Exercise objective:
Which lines below include the string "Theorem"? Please show each one.
*** Opening of Data extracts ***
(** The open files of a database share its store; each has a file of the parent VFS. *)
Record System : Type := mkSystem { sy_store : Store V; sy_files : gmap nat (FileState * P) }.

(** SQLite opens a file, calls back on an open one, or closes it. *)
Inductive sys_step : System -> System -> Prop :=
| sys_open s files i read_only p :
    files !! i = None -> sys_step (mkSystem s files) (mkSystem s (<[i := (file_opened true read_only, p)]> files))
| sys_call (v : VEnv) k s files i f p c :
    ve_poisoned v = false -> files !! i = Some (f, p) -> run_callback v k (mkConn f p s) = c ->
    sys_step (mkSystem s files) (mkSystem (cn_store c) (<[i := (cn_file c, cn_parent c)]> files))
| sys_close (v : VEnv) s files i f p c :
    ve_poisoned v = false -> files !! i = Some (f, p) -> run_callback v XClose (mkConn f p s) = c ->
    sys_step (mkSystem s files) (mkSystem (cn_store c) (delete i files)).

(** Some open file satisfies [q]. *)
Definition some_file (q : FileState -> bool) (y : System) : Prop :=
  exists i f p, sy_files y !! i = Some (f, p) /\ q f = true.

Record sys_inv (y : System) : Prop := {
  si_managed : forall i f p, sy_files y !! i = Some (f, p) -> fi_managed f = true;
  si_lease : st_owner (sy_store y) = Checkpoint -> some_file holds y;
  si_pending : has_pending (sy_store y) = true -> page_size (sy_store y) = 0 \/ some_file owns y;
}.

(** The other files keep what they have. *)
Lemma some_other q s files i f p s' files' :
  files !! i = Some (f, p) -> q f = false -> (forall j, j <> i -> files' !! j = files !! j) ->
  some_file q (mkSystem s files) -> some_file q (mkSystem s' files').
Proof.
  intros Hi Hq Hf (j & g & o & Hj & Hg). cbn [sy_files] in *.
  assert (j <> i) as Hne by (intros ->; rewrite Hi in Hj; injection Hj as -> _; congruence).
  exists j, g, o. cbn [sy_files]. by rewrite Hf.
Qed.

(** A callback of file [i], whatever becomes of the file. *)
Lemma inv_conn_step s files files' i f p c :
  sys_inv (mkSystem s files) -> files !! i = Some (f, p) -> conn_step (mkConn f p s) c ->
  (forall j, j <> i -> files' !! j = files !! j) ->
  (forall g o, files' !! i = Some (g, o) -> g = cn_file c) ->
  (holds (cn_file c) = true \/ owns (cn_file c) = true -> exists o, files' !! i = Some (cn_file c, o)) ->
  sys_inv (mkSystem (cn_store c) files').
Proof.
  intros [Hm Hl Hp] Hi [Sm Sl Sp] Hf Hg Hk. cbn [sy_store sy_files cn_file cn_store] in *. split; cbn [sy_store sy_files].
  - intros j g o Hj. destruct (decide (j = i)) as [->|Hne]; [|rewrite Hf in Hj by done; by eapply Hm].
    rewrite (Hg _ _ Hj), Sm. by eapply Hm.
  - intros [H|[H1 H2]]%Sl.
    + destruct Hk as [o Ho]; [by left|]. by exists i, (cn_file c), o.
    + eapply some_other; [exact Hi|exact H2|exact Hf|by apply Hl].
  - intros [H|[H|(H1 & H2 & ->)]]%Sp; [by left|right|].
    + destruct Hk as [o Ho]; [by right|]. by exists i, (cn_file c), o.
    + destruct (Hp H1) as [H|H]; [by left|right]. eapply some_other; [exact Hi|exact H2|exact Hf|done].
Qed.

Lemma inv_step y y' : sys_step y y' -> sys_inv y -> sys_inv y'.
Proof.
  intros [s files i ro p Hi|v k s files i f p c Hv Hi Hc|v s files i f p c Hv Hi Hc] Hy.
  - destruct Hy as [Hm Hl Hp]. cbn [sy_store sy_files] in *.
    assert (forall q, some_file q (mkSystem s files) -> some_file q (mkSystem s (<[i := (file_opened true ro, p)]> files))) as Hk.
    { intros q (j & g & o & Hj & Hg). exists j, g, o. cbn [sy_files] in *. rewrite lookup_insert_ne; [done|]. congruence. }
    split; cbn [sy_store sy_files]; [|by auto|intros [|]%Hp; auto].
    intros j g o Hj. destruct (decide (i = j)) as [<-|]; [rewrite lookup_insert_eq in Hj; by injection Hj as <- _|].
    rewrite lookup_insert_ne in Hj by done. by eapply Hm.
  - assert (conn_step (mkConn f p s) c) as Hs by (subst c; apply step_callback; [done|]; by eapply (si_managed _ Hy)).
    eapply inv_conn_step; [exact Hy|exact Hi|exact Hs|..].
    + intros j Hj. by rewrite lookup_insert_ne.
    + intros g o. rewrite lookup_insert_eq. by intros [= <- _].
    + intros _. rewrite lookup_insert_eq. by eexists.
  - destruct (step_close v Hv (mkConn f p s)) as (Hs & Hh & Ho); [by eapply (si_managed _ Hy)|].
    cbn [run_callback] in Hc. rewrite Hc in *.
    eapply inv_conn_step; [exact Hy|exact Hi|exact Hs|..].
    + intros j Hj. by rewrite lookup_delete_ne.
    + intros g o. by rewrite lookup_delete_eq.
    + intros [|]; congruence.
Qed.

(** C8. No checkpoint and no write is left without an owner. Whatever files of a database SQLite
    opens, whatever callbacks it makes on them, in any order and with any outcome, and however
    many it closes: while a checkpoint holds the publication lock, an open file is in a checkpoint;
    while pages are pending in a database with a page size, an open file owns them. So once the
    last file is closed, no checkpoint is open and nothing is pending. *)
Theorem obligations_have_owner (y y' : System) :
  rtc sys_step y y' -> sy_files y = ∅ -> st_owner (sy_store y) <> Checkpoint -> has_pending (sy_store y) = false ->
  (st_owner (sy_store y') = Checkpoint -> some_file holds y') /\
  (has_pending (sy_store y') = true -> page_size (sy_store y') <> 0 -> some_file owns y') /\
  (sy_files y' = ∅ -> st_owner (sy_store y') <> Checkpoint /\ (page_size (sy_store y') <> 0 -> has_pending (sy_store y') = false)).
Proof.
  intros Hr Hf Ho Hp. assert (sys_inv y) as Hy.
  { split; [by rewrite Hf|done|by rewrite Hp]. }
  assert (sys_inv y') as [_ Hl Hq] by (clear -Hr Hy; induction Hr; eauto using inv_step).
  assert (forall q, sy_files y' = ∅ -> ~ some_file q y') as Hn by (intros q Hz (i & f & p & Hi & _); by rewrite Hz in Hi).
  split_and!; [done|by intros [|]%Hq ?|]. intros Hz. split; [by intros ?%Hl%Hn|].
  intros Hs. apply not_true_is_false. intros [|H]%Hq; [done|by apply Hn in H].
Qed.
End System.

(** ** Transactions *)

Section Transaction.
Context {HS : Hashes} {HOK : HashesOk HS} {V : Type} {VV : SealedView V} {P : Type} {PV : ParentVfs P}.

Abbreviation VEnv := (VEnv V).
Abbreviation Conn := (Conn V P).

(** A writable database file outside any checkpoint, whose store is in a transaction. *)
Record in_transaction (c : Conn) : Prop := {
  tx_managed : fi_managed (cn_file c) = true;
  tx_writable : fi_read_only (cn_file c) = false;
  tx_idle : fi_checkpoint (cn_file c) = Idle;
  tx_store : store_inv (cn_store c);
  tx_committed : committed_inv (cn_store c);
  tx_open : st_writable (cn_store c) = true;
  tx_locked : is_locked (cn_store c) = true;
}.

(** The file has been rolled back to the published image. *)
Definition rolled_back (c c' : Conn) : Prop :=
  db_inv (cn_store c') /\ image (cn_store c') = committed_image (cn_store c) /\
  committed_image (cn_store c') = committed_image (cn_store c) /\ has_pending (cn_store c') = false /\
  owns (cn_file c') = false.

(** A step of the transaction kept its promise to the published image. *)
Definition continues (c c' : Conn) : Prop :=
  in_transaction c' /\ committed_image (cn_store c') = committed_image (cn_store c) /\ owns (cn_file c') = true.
*** Close of Data extracts ***
*** Opening of Data extracts ***
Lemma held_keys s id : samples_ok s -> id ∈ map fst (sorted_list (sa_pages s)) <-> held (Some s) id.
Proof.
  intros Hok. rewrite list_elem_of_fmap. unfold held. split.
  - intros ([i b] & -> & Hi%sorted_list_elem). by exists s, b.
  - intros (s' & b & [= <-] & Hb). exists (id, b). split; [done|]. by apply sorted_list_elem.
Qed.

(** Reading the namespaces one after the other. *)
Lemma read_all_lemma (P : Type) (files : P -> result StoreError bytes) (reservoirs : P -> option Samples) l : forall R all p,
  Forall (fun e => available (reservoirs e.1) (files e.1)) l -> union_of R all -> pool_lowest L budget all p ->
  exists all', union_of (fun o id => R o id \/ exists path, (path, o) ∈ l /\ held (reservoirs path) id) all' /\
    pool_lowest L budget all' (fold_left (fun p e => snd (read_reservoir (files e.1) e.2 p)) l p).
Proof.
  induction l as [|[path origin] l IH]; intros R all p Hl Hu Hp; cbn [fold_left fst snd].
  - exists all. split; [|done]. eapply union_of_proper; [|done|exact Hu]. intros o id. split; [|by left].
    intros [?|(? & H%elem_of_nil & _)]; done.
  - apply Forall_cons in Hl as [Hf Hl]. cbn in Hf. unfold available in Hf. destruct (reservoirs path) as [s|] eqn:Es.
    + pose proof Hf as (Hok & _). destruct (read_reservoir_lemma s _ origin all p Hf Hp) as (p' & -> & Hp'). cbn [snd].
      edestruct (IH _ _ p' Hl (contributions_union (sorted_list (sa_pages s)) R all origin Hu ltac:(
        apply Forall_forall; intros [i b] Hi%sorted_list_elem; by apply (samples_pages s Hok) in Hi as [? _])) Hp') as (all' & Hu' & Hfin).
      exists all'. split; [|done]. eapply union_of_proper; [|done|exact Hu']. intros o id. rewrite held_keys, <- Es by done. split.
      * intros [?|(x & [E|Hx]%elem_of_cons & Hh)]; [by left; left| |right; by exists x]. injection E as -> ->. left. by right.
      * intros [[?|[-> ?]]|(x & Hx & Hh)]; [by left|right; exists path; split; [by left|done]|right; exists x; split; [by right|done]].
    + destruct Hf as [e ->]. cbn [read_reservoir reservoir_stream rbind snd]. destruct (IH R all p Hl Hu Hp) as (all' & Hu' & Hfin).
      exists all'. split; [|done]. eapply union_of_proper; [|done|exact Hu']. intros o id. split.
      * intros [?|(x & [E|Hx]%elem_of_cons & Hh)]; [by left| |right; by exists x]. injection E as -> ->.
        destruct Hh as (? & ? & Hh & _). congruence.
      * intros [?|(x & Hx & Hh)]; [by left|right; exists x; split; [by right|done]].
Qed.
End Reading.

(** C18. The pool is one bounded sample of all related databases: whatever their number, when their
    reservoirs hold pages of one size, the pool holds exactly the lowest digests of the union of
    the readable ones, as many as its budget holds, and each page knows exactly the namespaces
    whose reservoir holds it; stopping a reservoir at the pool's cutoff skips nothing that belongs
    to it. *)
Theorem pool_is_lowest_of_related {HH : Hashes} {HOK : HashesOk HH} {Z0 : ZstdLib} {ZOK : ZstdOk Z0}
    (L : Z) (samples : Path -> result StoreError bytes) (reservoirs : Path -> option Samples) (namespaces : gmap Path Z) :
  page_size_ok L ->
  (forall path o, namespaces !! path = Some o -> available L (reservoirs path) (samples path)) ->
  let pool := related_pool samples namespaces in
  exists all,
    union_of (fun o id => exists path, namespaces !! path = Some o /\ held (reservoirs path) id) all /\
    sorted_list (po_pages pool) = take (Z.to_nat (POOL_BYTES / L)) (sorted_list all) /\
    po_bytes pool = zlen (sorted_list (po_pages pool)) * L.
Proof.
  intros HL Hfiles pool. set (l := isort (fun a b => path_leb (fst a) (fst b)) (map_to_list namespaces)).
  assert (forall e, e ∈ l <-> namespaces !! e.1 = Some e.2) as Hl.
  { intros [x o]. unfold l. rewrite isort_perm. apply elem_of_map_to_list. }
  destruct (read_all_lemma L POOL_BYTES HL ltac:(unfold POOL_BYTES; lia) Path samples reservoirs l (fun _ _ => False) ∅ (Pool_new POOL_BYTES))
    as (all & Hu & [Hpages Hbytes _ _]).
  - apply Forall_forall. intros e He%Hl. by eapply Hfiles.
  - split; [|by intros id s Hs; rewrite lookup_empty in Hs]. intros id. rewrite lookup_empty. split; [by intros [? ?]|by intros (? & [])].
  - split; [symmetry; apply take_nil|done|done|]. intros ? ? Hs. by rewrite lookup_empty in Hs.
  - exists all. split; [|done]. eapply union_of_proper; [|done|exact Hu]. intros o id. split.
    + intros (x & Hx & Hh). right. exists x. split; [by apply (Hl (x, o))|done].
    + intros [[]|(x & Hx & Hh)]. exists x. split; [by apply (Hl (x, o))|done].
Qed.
*** Close of Data extracts ***
Task output:
Theorem obligations_have_owner (y y' : System) :
Theorem pool_is_lowest_of_related {HH : Hashes} {HOK : HashesOk HH} {Z0 : ZstdLib} {ZOK : ZstdOk Z0}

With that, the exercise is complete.